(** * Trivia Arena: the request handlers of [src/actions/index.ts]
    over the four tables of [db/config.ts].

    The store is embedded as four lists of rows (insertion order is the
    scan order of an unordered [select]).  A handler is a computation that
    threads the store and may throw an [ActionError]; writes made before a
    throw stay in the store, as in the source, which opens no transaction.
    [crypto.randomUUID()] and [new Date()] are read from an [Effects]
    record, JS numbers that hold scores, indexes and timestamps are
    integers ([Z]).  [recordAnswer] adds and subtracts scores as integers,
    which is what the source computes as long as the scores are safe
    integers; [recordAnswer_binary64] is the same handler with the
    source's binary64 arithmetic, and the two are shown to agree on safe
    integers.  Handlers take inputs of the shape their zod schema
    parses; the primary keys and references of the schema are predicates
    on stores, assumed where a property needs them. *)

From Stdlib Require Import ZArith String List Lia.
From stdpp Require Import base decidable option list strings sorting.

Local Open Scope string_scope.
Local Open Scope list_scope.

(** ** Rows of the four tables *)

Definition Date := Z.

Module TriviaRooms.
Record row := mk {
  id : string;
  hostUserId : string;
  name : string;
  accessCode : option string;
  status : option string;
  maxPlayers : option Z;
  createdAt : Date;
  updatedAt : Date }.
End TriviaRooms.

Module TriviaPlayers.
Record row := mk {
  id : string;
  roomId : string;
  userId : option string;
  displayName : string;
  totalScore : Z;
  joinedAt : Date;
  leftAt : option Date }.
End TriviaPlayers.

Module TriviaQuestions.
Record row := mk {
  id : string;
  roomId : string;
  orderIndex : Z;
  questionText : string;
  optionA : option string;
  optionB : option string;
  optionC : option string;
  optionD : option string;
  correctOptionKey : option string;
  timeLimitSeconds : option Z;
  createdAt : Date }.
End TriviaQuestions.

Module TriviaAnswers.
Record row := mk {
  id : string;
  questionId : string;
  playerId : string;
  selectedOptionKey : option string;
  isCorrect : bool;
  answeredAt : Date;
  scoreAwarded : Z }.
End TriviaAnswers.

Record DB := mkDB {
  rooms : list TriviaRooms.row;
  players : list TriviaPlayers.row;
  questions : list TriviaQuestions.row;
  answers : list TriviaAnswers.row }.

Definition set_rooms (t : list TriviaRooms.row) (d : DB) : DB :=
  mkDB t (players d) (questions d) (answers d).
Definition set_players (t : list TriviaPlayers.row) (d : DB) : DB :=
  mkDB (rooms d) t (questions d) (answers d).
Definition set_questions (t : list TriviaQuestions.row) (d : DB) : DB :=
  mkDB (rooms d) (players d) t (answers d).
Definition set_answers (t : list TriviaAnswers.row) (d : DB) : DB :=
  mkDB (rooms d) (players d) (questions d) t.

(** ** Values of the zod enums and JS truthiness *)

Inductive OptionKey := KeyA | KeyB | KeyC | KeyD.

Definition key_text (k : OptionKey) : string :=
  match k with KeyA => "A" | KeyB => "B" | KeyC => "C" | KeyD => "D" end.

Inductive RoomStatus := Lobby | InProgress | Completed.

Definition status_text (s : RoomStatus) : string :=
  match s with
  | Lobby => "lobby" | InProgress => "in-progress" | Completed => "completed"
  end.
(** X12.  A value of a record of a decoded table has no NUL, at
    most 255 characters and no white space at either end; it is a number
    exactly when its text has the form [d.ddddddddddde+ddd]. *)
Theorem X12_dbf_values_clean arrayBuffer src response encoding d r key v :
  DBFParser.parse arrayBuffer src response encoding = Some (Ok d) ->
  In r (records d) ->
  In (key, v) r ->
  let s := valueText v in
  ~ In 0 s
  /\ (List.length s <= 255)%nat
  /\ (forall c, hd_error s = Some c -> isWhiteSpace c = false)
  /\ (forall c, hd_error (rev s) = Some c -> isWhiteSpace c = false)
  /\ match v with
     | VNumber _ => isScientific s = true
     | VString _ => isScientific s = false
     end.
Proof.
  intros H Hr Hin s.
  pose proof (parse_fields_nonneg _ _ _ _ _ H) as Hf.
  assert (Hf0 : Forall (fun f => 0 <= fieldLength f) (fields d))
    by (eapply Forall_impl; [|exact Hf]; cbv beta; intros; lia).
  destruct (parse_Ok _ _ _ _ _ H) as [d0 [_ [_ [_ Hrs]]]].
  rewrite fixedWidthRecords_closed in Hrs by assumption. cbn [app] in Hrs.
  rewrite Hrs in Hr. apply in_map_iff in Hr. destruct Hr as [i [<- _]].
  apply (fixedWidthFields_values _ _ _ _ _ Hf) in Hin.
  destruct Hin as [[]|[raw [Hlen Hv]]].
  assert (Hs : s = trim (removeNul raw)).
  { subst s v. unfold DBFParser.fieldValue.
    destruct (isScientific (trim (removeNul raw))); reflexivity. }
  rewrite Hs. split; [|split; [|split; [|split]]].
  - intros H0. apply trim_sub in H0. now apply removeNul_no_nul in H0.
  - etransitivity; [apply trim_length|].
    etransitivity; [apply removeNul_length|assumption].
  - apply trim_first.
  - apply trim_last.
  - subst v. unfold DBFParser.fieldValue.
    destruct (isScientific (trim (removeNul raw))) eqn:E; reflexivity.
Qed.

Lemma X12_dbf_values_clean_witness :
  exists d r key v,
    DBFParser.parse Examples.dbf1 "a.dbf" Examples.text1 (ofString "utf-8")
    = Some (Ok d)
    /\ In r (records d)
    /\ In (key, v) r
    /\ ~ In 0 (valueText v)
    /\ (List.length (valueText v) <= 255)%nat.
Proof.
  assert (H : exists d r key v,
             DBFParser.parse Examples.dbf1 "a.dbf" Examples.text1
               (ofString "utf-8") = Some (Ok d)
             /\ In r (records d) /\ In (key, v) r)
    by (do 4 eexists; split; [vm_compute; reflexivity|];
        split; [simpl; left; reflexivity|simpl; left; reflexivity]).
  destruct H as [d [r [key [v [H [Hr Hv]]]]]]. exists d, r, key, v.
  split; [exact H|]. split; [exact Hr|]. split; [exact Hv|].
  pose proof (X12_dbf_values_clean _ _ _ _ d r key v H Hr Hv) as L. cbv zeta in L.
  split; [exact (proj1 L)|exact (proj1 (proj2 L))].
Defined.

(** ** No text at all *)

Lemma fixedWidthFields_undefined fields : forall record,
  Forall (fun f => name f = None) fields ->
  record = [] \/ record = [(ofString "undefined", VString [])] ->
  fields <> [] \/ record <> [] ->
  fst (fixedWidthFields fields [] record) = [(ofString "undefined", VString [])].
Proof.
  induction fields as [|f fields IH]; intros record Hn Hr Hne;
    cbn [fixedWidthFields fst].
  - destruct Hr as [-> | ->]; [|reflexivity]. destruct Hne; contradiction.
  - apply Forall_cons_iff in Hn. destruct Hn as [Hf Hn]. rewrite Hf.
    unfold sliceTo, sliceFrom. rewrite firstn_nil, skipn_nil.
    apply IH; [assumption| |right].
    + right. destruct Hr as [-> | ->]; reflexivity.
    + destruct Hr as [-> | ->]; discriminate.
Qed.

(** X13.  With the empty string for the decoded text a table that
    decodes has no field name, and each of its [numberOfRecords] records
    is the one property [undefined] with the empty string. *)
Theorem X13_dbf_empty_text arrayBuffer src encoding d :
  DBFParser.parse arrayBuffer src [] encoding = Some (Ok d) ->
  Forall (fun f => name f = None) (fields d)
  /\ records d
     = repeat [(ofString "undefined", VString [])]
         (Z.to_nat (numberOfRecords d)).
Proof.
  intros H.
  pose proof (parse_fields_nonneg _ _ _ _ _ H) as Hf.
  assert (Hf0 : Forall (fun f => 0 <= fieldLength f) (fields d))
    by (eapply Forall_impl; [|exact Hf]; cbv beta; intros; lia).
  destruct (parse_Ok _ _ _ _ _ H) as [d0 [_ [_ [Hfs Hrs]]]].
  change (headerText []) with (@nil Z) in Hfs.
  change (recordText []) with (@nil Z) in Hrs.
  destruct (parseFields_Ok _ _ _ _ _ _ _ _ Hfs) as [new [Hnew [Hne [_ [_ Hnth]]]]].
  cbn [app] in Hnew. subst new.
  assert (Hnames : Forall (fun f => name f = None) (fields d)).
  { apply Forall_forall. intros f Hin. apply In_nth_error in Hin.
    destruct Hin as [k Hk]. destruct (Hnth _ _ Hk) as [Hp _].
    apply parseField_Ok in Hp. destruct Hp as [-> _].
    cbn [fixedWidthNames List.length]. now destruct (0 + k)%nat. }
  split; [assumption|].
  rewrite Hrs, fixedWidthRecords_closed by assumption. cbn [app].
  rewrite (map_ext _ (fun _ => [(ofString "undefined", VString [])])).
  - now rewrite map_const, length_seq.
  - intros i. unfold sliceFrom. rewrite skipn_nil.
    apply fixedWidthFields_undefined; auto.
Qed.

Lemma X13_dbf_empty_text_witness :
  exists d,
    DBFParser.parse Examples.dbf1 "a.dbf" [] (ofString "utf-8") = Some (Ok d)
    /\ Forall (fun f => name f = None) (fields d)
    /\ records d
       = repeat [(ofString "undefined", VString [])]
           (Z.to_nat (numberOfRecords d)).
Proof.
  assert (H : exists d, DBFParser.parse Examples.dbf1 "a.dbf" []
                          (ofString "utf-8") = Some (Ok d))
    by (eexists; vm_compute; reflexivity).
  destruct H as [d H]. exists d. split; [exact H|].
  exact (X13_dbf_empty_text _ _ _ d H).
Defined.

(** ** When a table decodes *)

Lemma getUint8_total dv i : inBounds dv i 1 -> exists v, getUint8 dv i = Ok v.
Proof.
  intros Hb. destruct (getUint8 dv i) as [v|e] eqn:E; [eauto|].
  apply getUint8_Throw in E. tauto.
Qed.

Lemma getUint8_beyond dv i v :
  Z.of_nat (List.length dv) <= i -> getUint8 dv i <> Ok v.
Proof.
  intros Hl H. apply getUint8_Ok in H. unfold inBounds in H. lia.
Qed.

----

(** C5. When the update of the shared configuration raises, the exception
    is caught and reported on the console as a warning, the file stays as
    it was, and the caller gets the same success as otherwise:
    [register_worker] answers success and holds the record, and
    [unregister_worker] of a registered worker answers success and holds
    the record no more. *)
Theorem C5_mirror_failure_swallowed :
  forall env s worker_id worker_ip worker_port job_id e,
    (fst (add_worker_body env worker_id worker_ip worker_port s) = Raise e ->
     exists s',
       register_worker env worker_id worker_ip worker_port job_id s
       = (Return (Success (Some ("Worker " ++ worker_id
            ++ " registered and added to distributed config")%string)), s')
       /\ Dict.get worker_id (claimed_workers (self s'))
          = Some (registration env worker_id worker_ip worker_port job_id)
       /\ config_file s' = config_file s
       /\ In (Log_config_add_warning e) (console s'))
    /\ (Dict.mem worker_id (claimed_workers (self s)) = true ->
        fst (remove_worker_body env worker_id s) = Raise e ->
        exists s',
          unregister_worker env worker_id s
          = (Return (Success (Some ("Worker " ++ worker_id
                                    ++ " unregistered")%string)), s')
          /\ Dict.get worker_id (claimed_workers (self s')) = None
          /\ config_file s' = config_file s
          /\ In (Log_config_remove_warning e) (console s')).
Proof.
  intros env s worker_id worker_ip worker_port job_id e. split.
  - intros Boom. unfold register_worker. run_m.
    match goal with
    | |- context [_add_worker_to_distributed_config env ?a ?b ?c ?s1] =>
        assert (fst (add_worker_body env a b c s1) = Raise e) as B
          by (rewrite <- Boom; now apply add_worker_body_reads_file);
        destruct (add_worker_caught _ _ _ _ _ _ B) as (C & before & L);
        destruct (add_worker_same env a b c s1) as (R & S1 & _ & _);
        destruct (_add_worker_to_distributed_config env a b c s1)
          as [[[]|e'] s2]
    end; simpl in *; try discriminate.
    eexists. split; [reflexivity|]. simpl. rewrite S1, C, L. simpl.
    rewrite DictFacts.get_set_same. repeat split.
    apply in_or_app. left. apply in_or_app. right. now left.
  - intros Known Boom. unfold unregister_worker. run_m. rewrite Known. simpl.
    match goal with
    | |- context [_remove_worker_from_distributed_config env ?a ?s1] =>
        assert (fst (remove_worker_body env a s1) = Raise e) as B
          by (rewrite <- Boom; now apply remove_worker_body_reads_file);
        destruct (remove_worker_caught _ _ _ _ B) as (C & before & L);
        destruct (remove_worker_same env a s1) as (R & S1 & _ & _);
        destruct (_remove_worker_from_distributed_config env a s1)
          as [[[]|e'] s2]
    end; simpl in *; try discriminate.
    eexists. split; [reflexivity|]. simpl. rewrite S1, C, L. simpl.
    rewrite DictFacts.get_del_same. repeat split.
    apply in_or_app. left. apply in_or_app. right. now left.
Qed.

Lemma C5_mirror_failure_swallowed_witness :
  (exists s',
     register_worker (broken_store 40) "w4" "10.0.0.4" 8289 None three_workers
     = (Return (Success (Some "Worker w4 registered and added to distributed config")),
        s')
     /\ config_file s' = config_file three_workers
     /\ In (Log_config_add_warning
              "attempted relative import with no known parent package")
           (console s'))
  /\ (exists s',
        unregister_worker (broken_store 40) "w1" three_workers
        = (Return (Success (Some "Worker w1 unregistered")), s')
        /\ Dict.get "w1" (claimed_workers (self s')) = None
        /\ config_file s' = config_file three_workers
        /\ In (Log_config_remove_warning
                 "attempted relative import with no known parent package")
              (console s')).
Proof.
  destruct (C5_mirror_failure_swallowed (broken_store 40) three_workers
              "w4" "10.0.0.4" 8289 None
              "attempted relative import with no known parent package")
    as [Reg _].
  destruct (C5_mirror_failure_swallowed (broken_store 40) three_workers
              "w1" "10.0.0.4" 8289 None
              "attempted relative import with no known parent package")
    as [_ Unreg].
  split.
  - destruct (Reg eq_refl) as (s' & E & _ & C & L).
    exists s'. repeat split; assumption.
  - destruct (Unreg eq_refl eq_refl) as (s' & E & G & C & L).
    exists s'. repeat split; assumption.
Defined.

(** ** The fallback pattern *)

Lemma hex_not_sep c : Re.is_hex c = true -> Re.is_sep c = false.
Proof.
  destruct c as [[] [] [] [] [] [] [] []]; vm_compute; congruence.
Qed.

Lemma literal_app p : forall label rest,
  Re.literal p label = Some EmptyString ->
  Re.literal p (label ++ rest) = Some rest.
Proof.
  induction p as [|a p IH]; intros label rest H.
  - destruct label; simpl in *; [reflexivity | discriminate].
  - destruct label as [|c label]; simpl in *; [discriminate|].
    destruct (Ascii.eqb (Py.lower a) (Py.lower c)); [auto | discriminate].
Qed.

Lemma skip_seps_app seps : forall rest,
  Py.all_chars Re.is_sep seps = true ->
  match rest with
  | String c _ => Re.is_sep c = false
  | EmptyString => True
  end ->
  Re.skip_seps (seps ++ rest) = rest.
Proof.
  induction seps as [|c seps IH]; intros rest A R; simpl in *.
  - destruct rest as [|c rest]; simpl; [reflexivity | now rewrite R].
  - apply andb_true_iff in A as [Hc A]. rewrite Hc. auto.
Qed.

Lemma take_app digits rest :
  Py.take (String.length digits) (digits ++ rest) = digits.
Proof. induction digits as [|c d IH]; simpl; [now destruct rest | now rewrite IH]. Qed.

----

- _Your objective_
From the entries above, give again exactly the lines running from the line with "- destruct label as" to the line with "Proof. induction digits"; include both of those lines.

- _Task result_
  - destruct label as [|c label]; simpl in *; [discriminate|].
    destruct (Ascii.eqb (Py.lower a) (Py.lower c)); [auto | discriminate].
Qed.

Lemma skip_seps_app seps : forall rest,
  Py.all_chars Re.is_sep seps = true ->
  match rest with
  | String c _ => Re.is_sep c = false
  | EmptyString => True
  end ->
  Re.skip_seps (seps ++ rest) = rest.
Proof.
  induction seps as [|c seps IH]; intros rest A R; simpl in *.
  - destruct rest as [|c rest]; simpl; [reflexivity | now rewrite R].
  - apply andb_true_iff in A as [Hc A]. rewrite Hc. auto.
Qed.

Lemma take_app digits rest :
  Py.take (String.length digits) (digits ++ rest) = digits.
Proof. induction digits as [|c d IH]; simpl; [now destruct rest | now rewrite IH]. Qed.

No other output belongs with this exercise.